Right, when it first happened, the blinking happened as well:
It was all green, orange and then “BBGGGBBG”.
With blinking it even couldn’t reach the GRUB loader. After opening the laptop, deattaching cables, and attaching again - blinking went away - and then it stopped loading properly after the “ports count” message.
(And as I remember, the message about ports was there before, it just could pass through before)
This message is harmless, and just indicates that the cros-usbpd-charger driver is not loading. This is a good thing, as it is not compatible with the Framework Laptop.
If you have quiet in your kernel commandline, it is probably suppressing all of the actual interesting messages that will tell you what is failing. You should remove it for one or two boots, which you can do by pressing e in your GRUB menu to change the parameters for a single boot.
Since it boots in recovery mode, it is not likely to be a kernel problem. Recovery mode still loads up the operating system before dropping you into a recovery shell; you should be able to observe the same message about cros-usbpd-charger there if you run dmesg.
Does it boot properly if you add nomodeset in the kernel command line in the GRUB menu?
(tell me if you need more guidance to try that out)
It’s a bit weird that the blinking does not occur anymore…
It does come back even when you boot with the USB-C power cable plugged in? (in this case the blinking, if it comes back, would occur on the side where the cable is plugged)
@Mapleleaf
Yes, now, it can’t load OS no matter how: with USB-C power cable pluggined in (directly, or via framework adapter), or without.
But, first day when issue appeared - i could load OS via disconnecting power from USB-C when loading (connecting back, when already in Ubuntu).

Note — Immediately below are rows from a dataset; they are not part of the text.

(* ===== verification/ModelCacheSnap.v ===== *)
(** * What the data model cache holds

    For src/internal/agent/usp_cache.go: a patched value is read back, a selection
    holds exactly what was asked for, a refreshed snapshot keeps what the platform
    reported and holds what it must hold back, the file is replaced atomically and
    read back after a restart. *)

From S2P Require Import Prelude GoStr Wire Lz4 Codec Transport Request DeviceModel UspAgent ModelCache.

(** ** What snapshots contain *)

Definition field_at (fs : list Field) (p : bytes) : option Field := snd <$> list_find (fun f => Path f = p) fs.
Definition distinct (fs : list Field) : Prop := NoDup (Path <$> fs).

Lemma field_at_cons f fs p : field_at (f :: fs) p = if decide (Path f = p) then Some f else field_at fs p.
Proof. unfold field_at. cbn [list_find]. case_decide; [done|]. by destruct (list_find _ fs) as [[]|]. Qed.
Lemma field_at_app a b p : field_at (a ++ b) p = match field_at a p with Some f => Some f | None => field_at b p end.
Proof. induction a as [|f a IH]; [done|]. rewrite <- app_comm_cons, !field_at_cons. by case_decide. Qed.
Lemma field_at_Some fs p f : field_at fs p = Some f → f ∈ fs ∧ Path f = p.
Proof.
  induction fs as [|g fs IH]; [done|]. rewrite field_at_cons. case_decide as Hp; [intros [= <-]; split; [left|done]|].
  intros [? ?]%IH. split; [by right|done].
Qed.
Lemma field_at_None fs p : field_at fs p = None ↔ p ∉ Path <$> fs.
Proof.
  induction fs as [|g fs IH]; [split; [intros _ Hin; by apply elem_of_nil in Hin|done]|].
  rewrite field_at_cons, fmap_cons, not_elem_of_cons. case_decide as Hp; [|naive_solver]. split; [done|]. intros [? _]. congruence.
Qed.
Lemma field_at_elem fs f : distinct fs → f ∈ fs → field_at fs (Path f) = Some f.
Proof.
  intros Hd Hin. induction fs as [|g fs IH]; [by apply elem_of_nil in Hin|]. unfold distinct in Hd. rewrite fmap_cons in Hd. apply NoDup_cons in Hd as [Hg Hd].
  rewrite field_at_cons. apply elem_of_cons in Hin as [->|Hin]; [by rewrite decide_True|].
  rewrite decide_False; [by apply IH|]. intros Heq. apply Hg. rewrite Heq. by apply list_elem_of_fmap_2.
Qed.
Lemma field_at_insert fs i old f p : distinct fs → fs !! i = Some old → Path old = Path f →
  field_at (<[i := f]> fs) p = if decide (Path f = p) then Some f else field_at fs p.
Proof.
  revert i. induction fs as [|g fs IH]; intros [|i] Hd; cbn [lookup list_lookup]; try done.
  - intros [= ->] Ho. change (<[0%nat:=f]> (old :: fs)) with (f :: fs). rewrite !field_at_cons. by repeat case_decide; try congruence.
  - intros Hi Ho. unfold distinct in Hd. rewrite fmap_cons in Hd. apply NoDup_cons in Hd as [Hg Hd].
    change (<[S i:=f]> (g :: fs)) with (g :: <[i:=f]> fs). rewrite !field_at_cons, (IH i Hd Hi Ho).
    repeat case_decide; try done. destruct Hg. subst p. apply list_elem_of_fmap. exists old. split; [congruence|]. by eapply list_elem_of_lookup_2.
Qed.
Lemma Message_Get_at m p : Message_Get m p = match field_at (Fields m) p with Some f => (Val f, true) | None => (Null, false) end.
Proof. unfold Message_Get, field_at. by destruct (list_find _ _) as [[]|]. Qed.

This trick helped me out to load 2-3 times, and then it stopped loading OS no matter if power cable is connected or not.
nomodeset:
I’ve tried nomodeset (and removing quiet), and it did load.

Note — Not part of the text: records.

Record PeerTimers := MkTimers
  { timer : which → Timer; handshakeAttempts : Z; needAnotherKeepalive : bool; sentLastMinuteHandshake : bool; lastHandshakeNano : Z;
    persistentKeepaliveInterval : Z }.
Definition set_timer (w : which) (t : Timer) (m : PeerTimers) : PeerTimers :=
  MkTimers (fun w' => if decide (w' = w) then t else timer m w') (handshakeAttempts m) (needAnotherKeepalive m) (sentLastMinuteHandshake m)
    (lastHandshakeNano m) (persistentKeepaliveInterval m).
Definition set_attempts (n : Z) (m : PeerTimers) : PeerTimers :=
  MkTimers (timer m) n (needAnotherKeepalive m) (sentLastMinuteHandshake m) (lastHandshakeNano m) (persistentKeepaliveInterval m).
Definition set_another (b : bool) (m : PeerTimers) : PeerTimers :=
  MkTimers (timer m) (handshakeAttempts m) b (sentLastMinuteHandshake m) (lastHandshakeNano m) (persistentKeepaliveInterval m).
Definition set_lastMinute (b : bool) (m : PeerTimers) : PeerTimers :=
  MkTimers (timer m) (handshakeAttempts m) (needAnotherKeepalive m) b (lastHandshakeNano m) (persistentKeepaliveInterval m).
Definition set_lastHandshake (t : Z) (m : PeerTimers) : PeerTimers :=
  MkTimers (timer m) (handshakeAttempts m) (needAnotherKeepalive m) (sentLastMinuteHandshake m) t (persistentKeepaliveInterval m).
Definition Mod (w : which) (now d : Z) (m : PeerTimers) : PeerTimers := set_timer w (Timer_Mod now d (timer m w)) m.
Definition Del (w : which) (m : PeerTimers) : PeerTimers := set_timer w (Timer_Del (timer m w)) m.
Definition IsPending (w : which) (m : PeerTimers) : bool := isPending (timer m w).

Definition millisecond : Z := 1000000.
Definition RekeyTimeoutJitterMaxMs : Z := 334.
Definition RekeyAttemptTime : Z := 24 * 365 * 10 * 3600 * 1000000000.
Definition MaxTimerHandshakes : Z := RekeyAttemptTime / RekeyTimeout.

(** The hooks; [active] is timersActive, [jitter] what fastrandn returns. *)
Definition timersDataSent (active : bool) (now jitter : Z) (m : PeerTimers) : PeerTimers :=
  if active && negb (IsPending newHandshake m) then Mod newHandshake now (KeepaliveTimeout + RekeyTimeout + millisecond * jitter) m else m.
Definition timersDataReceived (active : bool) (now : Z) (m : PeerTimers) : PeerTimers :=
  if active then if negb (IsPending sendKeepalive m) then Mod sendKeepalive now KeepaliveTimeout m else set_another true m else m.
Definition timersAnyAuthenticatedPacketSent (active : bool) (m : PeerTimers) : PeerTimers := if active then Del sendKeepalive m else m.
Definition timersAnyAuthenticatedPacketReceived (active : bool) (m : PeerTimers) : PeerTimers := if active then Del newHandshake m else m.
Definition timersHandshakeInitiated (active : bool) (now jitter : Z) (m : PeerTimers) : PeerTimers :=
  if active then Mod retransmitHandshake now (RekeyTimeout + millisecond * jitter) m else m.
Definition timersHandshakeComplete (active : bool) (now : Z) (m : PeerTimers) : PeerTimers :=
  set_lastHandshake now (set_lastMinute false (set_attempts 0 (if active then Del retransmitHandshake m else m))).
Definition timersSessionDerived (active : bool) (now : Z) (m : PeerTimers) : PeerTimers :=
  if active then Mod zeroKeyMaterial now (RejectAfterTime * 3) m else m.
Definition timersAnyAuthenticatedPacketTraversal (active : bool) (now : Z) (m : PeerTimers) : PeerTimers :=
  let keepalive := persistentKeepaliveInterval m in
  if (0 <? keepalive) && active then Mod persistentKeepalive now (keepalive * 1000000000) m else m.
Definition timersInit (keepalive : Z) : PeerTimers := MkTimers (fun _ => Timer_zero) 0 false false 0 keepalive.
Definition timersStart (m : PeerTimers) : PeerTimers := set_another false (set_lastMinute false (set_attempts 0 m)).
Definition timersStop (m : PeerTimers) : PeerTimers :=
  MkTimers (fun w => DelSync (timer m w)) (handshakeAttempts m) (needAnotherKeepalive m) (sentLastMinuteHandshake m) (lastHandshakeNano m)
    (persistentKeepaliveInterval m).

(** ** A peer of a device *)

(** [unsent] is what goes to RoutineSequentialSender; [deriving] are the
    handshake workers between BeginSymmetricSession and timersSessionDerived, with
    whether they consumed a response.
    The last four fields are not in the code: when a session was last derived
    since the keys were last wiped, whether one was derived while the timers were
    off, when the first data packet was sent since a packet was last received, and
    when the first one was received since a packet was last sent or the keepalive
    for it was renewed. *)
Record tsys := MkTsys
  { dev : Device; up : bool; tm : PeerTimers; staged : list (list bytes); unsent : list (Z * bytes); srcClearing : bool; deriving : list bool;
    derivedAt : option Z; orphaned : bool; unanswered : option Z; owed : option Z }.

Last messages before it started Gnome were:
cros-uspbd-charger.2.auto: Unexpected number of charge port count
Bluetooth: hci0: Malformed MSFT vendor event: 0x02
Also, it started OS with limited graphics support (like when in recovery mode)
Ok, it looks like you have a problem with your mainboard, as the symptoms are similar to mine in this thread, except for the blink codes, which is why I asked again about them.
You’d better contact Support. Diagnostic steps will take a while (and yes it can feel redundant and slow), but I encourage you to patiently follow their instructions. Then, if the mainboard is still under warranty, and they determine the damage is not customer-inflicted, they will likely propose you a free replacement.